#44. By The River Ganga, Elephants.
In Rishikesh, John, Paul, George, Ringo and I float down a stream of consciousness. Come on in, the water's fine! ✨
Well. Here I am. गंगा तट.
Behind me, the ghost of The Beatles. Before me, a ravaged holy river. Inside me, dreams of elephants. The sand beneath my feet shimmers. I scoop some up in the palm of my hand. Mica? Pixie Dust?
My non-theism challenged as usual, in places like these. Natural phenomena sparking supernatural imaginings enough to make Dawkins and Hitchens shudder. But it was another scientist, Jane of Africa, who told me long ago about thundering waterfalls that make chimps dance in awe. The kind of thing humans tend to do in the presence of The Divine.
And now here I am in Rishikesh. Where Lord Shiva soaked up the deluge from a celestial river in his hair. A river that was sent from heaven to solve a drought, and brought with it the possibility of total annihilation. Waters potent enough to make anyone - chimps and gods included - want to get up and dance the tandav.

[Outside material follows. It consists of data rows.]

Definition required {A B : Type} (column : string) (f : A -> option B)
    (x : option A) : error + B :=
  match x with
  | None => inl (NotNullViolation column)
  | Some a =>
      match f a with
      | Some b => inr b
      | None => inl (InvalidInput column)
      end
  end.

Notation "x <- e ;; k" :=
  (match e with inl err => inl err | inr x => k end)
  (at level 61, e at next level, right associativity).

Definition ensure (ok : bool) (constraint : string) : error + unit :=
  if ok then inr tt else inl (CheckViolation constraint).

Section WithEngine.

Variable E : engine.

(** The row a parameter list becomes under key [i], or the conversion or
    NOT NULL error that stops it. *)
Definition to_row (i : Z) (v : values) : error + Row.t :=
  employee_id <- required "employee_id" (varchar 7) (Some (v_employee_id v)) ;;
  employee_name <- convert "employee_name" (varchar 30) (v_employee_name v) ;;
  designation <- convert "designation" (varchar 30) (v_designation v) ;;
  date_joining <- convert "date_joining" (date_in E) (v_date_joining v) ;;
  month_year <- required "month_year" (varchar 7) (Some (v_month_year v)) ;;
  employee_type <- convert "employee_type" (varchar 20) (v_employee_type v) ;;
  location <- convert "location" (varchar 30) (v_location v) ;;
  bank_name <- convert "bank_name" (varchar 30) (v_bank_name v) ;;
  account_no <- convert "account_no" (varchar 16) (v_account_no v) ;;
  working_days <- convert "working_days" (integer_in E) (v_working_days v) ;;
  lop <- convert "lop" (integer_in E) (Some (v_lop v)) ;;
  pan <- convert "pan" (varchar 10) (v_pan v) ;;
  duration <- convert "duration" (varchar 100) (v_duration v) ;;
  gross_pay <- required "gross_pay" (numeric_in E) (v_gross_pay v) ;;
  total_deductions <-
    required "total_deductions" (numeric_in E) (v_total_deductions v) ;;
  net_pay <- required "net_pay" (numeric_in E) (v_net_pay v) ;;
  provident_fund <- convert "provident_fund" (varchar 20) (v_provident_fund v) ;;
  uan <- convert "uan" (varchar 20) (v_uan v) ;;
  esic <- convert "esic" (varchar 20) (v_esic v) ;;
  inr {| Row.id := i;
         Row.employee_id := employee_id;
         Row.employee_name := employee_name;
         Row.designation := designation;
         Row.date_joining := date_joining;
         Row.month_year := month_year;
         Row.employee_type := employee_type;
         Row.location := location;
         Row.bank_name := bank_name;
         Row.account_no := account_no;
         Row.working_days := working_days;
         Row.lop := lop;
         Row.pan := pan;
         Row.duration := duration;
         Row.earnings := v_earnings v;
         Row.deductions := v_deductions v;
         Row.gross_pay := gross_pay;
         Row.total_deductions := total_deductions;
         Row.net_pay := net_pay;
         Row.provident_fund := provident_fund;
         Row.uan := uan;
         Row.esic := esic;
         Row.created_at := v_created_at v |}.

(** The CHECK constraints of the table, under the names the engine gives
    to unnamed column constraints. *)
Definition checks (r : Row.t) : error + unit :=
  _ <- ensure (test employeeId_regex (Row.employee_id r))
         "payslips_employee_id_check" ;;
  _ <- ensure (check_opt (date_joining_check E) (Row.date_joining r))
         "payslips_date_joining_check" ;;
  _ <- ensure (test month_year_regex (Row.month_year r))
         "payslips_month_year_check" ;;
  _ <- ensure (check_opt (fun t => existsb (String.eqb t) employee_types)
                 (Row.employee_type r))
         "payslips_employee_type_check" ;;
  _ <- ensure (check_opt (test account_regex) (Row.account_no r))
         "payslips_account_no_check" ;;
  _ <- ensure (check_opt in_range_0_31 (Row.working_days r))
         "payslips_working_days_check" ;;
  _ <- ensure (check_opt in_range_0_31 (Row.lop r)) "payslips_lop_check" ;;
  _ <- ensure (check_opt (test pan_regex) (Row.pan r)) "payslips_pan_check" ;;
  _ <- ensure (non_negative (Row.gross_pay r)) "payslips_gross_pay_check" ;;
  _ <- ensure (non_negative (Row.total_deductions r))
         "payslips_total_deductions_check" ;;
  _ <- ensure (non_negative (Row.net_pay r)) "payslips_net_pay_check" ;;
  inr tt.

(** [employee_id = e AND month_year = m] *)
Definition same_identity (e m : string) (r : Row.t) : bool :=
  String.eqb (Row.employee_id r) e && String.eqb (Row.month_year r) m.

(** CONSTRAINT unique_employee_month_year UNIQUE (employee_id, month_year) *)
Definition unique (s : store) (r : Row.t) : error + unit :=
  if existsb (same_identity (Row.employee_id r) (Row.month_year r)) (rows s)
  then inl (UniqueViolation "unique_employee_month_year")
  else inr tt.

(** INSERT INTO payslips (...) VALUES (...) RETURNING id *)
Definition insert (s : store) (v : values) : error + (store * Z) :=
  r <- to_row (next_id s) v ;;
  _ <- checks r ;;
  _ <- unique s r ;;
  inr ({| rows := rows s ++ [r]; next_id := (next_id s + 1)%Z |}, Row.id r).

(** The table after an insert was rejected: no row is stored, and a key
    of the sequence may be gone. *)
Definition rejected (s : store) (err : error) : store :=
  if uses_key E err
  then {| rows := rows s; next_id := (next_id s + 1)%Z |}
  else s.

End WithEngine.

(** SELECT id FROM payslips WHERE employee_id = $1 AND month_year = $2 *)
Definition select_identity (s : store) (e m : string) : list Row.t :=
  filter (same_identity e m) (rows s).

(** [subject LIKE pattern]: [%] stands for any run of code units, [_] for
    any one, and a backslash makes the next code unit of the pattern stand
    for itself.  (A pattern that ends in a lone backslash is an error of
    the engine; the one pattern of the program ends in [%].) *)
Fixpoint like (pattern : list ascii) : list ascii -> bool :=
  match pattern with
  | [] => fun subject => match subject with [] => true | _ :: _ => false end
  | "%"%char :: pattern' =>
      fix any (subject : list ascii) : bool :=
        like pattern' subject
        || match subject with
           | [] => false
           | _ :: subject' => any subject'
           end
  | "_"%char :: pattern' =>
      fun subject =>
        match subject with
        | [] => false
        | _ :: subject' => like pattern' subject'
        end
  | "\"%char :: c :: pattern' =>
      fun subject =>
        match subject with
        | [] => false
        | x :: subject' => Ascii.eqb x c && like pattern' subject'
        end
  | c :: pattern' =>
      fun subject =>
        match subject with
        | [] => false
        | x :: subject' => Ascii.eqb x c && like pattern' subject'
        end
  end.

(** SELECT * FROM payslips WHERE employee_id = $1 AND month_year LIKE $2 *)
Definition select_like (s : store) (e pattern : string) : list Row.t :=
  filter (fun r => String.eqb (Row.employee_id r) e
                   && like (JsString.chars pattern)
                        (JsString.chars (Row.month_year r)))
    (rows s).

(** SELECT * FROM payslips WHERE id = $1 *)
Definition select_id (s : store) (i : Z) : list Row.t :=
  filter (fun r => (Row.id r =? i)%Z) (rows s).

(** DELETE FROM payslips WHERE id = $1, with its [rowCount]. *)
Definition delete_id (s : store) (i : Z) : store * nat :=
  ({| rows := filter (fun r => negb (Row.id r =? i)%Z) (rows s);
      next_id := next_id s |},
   List.length (select_id s i)).

End Storage.

(** ** Requests and responses *)

(** [req.body] of a create request. *)
Module Body.

Record t : Type := {
  employeeId : option string;
  employeeName : option string;
  designation : option string;
  dateJoining : option string;
  monthYear : option string;
  employeeType : option string;
  location : option string;
  bankName : option string;
  accountNo : option string;
  workingDays : option float;
  lop : option float;
  pan : option string;
  duration : option string;
  earnings : option (list line_item);
  deductions : option (list line_item);
  grossPay : option float;
  totalDeductions : option float;
  netPay : option float;
  providentFund : option string;
  uan : option string;
  esic : option string
}.

End Body.

(** [req.query] of a read by identity. *)
Module Query.

Record t : Type := {
  employeeId : option string;
  month : option string;
  year : option string
}.

End Query.

(** The record a read by identity answers with. *)
Module View.

Record t : Type := {
  id : Z;
  employeeId : string;
  employeeName : option string;
  designation : option string;
  dateJoining : option string;
  monthYear : string;
  monthYearFormatted : string;
  employeeType : option string;
  location : option string;
  bankName : option string;
  accountNo : option string;
  workingDays : option Z;
  daysInMonth : option Z;
  lop : option Z;
  pan : option string;
  duration : option string;
  earnings : list line_item;
  deductions : list line_item;
  grossPay : float;
  totalDeductions : float;
  netPay : float;
  providentFund : option string;
  uan : option string;
  esic : option string
}.

End View.

Inductive json : Type :=
| Error (error : string)
| Created (id : Z) (message : string)
| Payslip (payslip : View.t)
| Record_ (payslip : Row.t)
| Message (message : string).

(** [res.status(status).json(body)] *)
Record response : Type := { status : nat; body : json }.

Definition reply (status : nat) (body : json) : response :=
  {| status := status; body := body |}.

(** What running a handler body comes to: a response was sent, or an
    exception was thrown (and is caught by the handler's [catch]). *)
Inductive outcome : Type :=
| Sent (r : response)
| Thrown (message : string).

(** ** The create handler: POST /api/payslips *)

Definition or_null (s : option string) : option string :=
  if JsString.truthy s then s else None.

Definition text (s : option string) : string :=
  match s with
  | Some s' => s'
  | None => ""
  end.

(** [x && !valid(x)] for an optional string field. *)
Definition present_and_not (valid : string -> bool) (s : option string) : bool :=
  JsString.truthy s && negb (valid (text s)).

(** [x && (isNaN(x) || x < 0 || x > 31)] *)
Definition present_and_outside_0_31 (x : option float) : bool :=
  match x with
  | Some f =>
      JsNumber.truthy x
      && (JsNumber.isNaN f || (f <? 0)%float || (31 <? f)%float)
  | None => false
  end.

(** The loop over a collection of line items: the response of the first
    item that is rejected. *)
Fixpoint check_items (kind : string) (items : list line_item) : option response :=
  match items with
  | [] => None
  | item :: items' =>
      if negb (validateComponentName (component item)) then
        Some (reply 400 (Error ("Invalid " ++ kind ++ " component name: "
                                  ++ component item)%string))
      else if JsNumber.isNaN (amount item) || (amount item <? 0)%float then
        Some (reply 400 (Error ("Invalid " ++ kind ++ " amount for "
                                  ++ component item)%string))
      else check_items kind items'
  end.

Definition duplicate_message : string :=
  "Payslip already exists for this Employee ID and Month/Year".

(** The message of the TypeError raised by [for (... of undefined)]. *)
Definition not_iterable (name : string) : string :=
  (name ++ " is not iterable")%string.

Definition insert_values (b : Body.t) (now : string) : Storage.values :=
  {| Storage.v_employee_id := text (Body.employeeId b);
     Storage.v_employee_name := or_null (Body.employeeName b);
     Storage.v_designation := or_null (Body.designation b);
     Storage.v_date_joining := or_null (Body.dateJoining b);
     Storage.v_month_year := text (Body.monthYear b);
     Storage.v_employee_type := or_null (Body.employeeType b);
     Storage.v_location := or_null (Body.location b);
     Storage.v_bank_name := or_null (Body.bankName b);
     Storage.v_account_no := or_null (Body.accountNo b);
     Storage.v_working_days :=
       if JsNumber.truthy (Body.workingDays b) then Body.workingDays b else None;
     Storage.v_lop :=
       match Body.lop b with
       | Some f => if JsNumber.truthy (Body.lop b) then f else 0%float
       | None => 0%float
       end;
     Storage.v_pan := or_null (Body.pan b);
     Storage.v_duration := or_null (Body.duration b);
     Storage.v_earnings := match Body.earnings b with Some l => l | None => [] end;
     Storage.v_deductions :=
       match Body.deductions b with Some l => l | None => [] end;
     Storage.v_gross_pay := Body.grossPay b;
     Storage.v_total_deductions := Body.totalDeductions b;
     Storage.v_net_pay := Body.netPay b;
     Storage.v_provident_fund := or_null (Body.providentFund b);
     Storage.v_uan := or_null (Body.uan b);
     Storage.v_esic := or_null (Body.esic b);
     Storage.v_created_at := now |}.

(** The checks of the handler, in the order of the code.  Each stage
    gives the response it returns early, if it does. *)

Definition bad_request (message : string) : option response :=
  Some (reply 400 (Error message)).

Words are flowing out like endless rain into a paper cup… They slither wildly as they slip away across the universe…
The sandy bank winks at me using light from our closest star. The one we spin around. The one that Galileo at great risk to himself placed at the centre of our lives. Go kiss your science book!, a little neighbour girl said to me when I professed my atheism at age nine. That was forty years ago. Around the same time Jane Goodall told us about the dancing chimps and their waterfall displays.

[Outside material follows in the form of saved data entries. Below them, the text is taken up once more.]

(** The body of the loop over the walls. *)
Definition convert_wall (now : Time.t)
    (acc : gmap string MarkerCount.t * list Marker.t)
    (virtual_wall : VirtualWall.t)
  : gmap string MarkerCount.t * list Marker.t :=
  let create_fn := create_fn_of virtual_wall.(VirtualWall.style) in
  let markers :=
    create_fn virtual_wall.(VirtualWall.pose) virtual_wall.(VirtualWall.text)
      now 0%Z virtual_wall.(VirtualWall.longitudinal_offset)
      virtual_wall.(VirtualWall.ns) in
  foldl assign_id acc markers.

(** The delete markers of one namespace: the loop
    [for (marker.id = count.current; marker.id < static_cast<int>(count.previous); ++marker.id)]
    on the default marker with the action [DELETE]. *)
Definition delete_markers_of (entry : string * MarkerCount.t) : list Marker.t :=
  let first := to_int entry.2.(MarkerCount.current) in
  let bound := to_int entry.2.(MarkerCount.previous) in
  (fun id =>
     Marker.mk entry.1 id Marker.DELETE
               Marker.default.(Marker.pose) Marker.default.(Marker.text))
    <$> seqZ first (bound - first).

(** [create_markers(now)]: the marker array and the creator after the
    call.  The namespaces are visited in the order of [map_to_list]. *)
Definition create_markers (now : Time.t) (c : VirtualWallMarkerCreator.t)
  : list Marker.t * VirtualWallMarkerCreator.t :=
  (* update marker counts *)
  let counts :=
    (fun count => MarkerCount.mk count.(MarkerCount.current) 0%Z)
      <$> c.(VirtualWallMarkerCreator.marker_count_per_namespace) in
  (* convert to markers *)
  let converted :=
    foldl (convert_wall now) (counts, []) c.(VirtualWallMarkerCreator.virtual_walls) in
  (* create delete markers *)
  let marker_array :=
    converted.2 ++ (map_to_list converted.1 ≫= delete_markers_of) in
  (marker_array,
   cleanup (VirtualWallMarkerCreator.mk
              c.(VirtualWallMarkerCreator.virtual_walls) converted.1)).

The little neighbour girl was American. She had yellow hair and blue eyes and was the most beautiful little girl I had ever seen. Her father had been sent to Bombay to work on an oil rig (or something oil-related) and had received a “hardship” allowance. A hardship allowance and servants and membership to the Breach Candy Club, where once not long ago (legend has it) stood a sign that declared: Indians and Dogs Not Allowed. Oh dear me. Postcoloniality.
But back to this holy river. Embedded on its banks, empty Hershey’s chocolate wrappers, empty Tide detergent sachets, tattered red VIP underpants, and a single broken blue Bata rubber slipper. A species’ self-hatred rises inside me like vomit.
Pools of sorrow, waves of joy are drifting through my opened mind… Possessing and caressing me…
I close my eyes. I decide to let it go because sooner or later, in places like these, it lets go of me anyway. So why not sooner rather than later? Now is as good a time as any to forget about context, subtext, past, future. Now is a great time to go as a river.
I breathe in the mountain air. “Now I am become a river, creator of worlds!” I say. No one can hear me. I am the Anti-Oppenheimer. My water is blue and made of melted Himalayan ice. I am Ganga. I came down from the heavens once upon a time immemorial. I am a goddess divine.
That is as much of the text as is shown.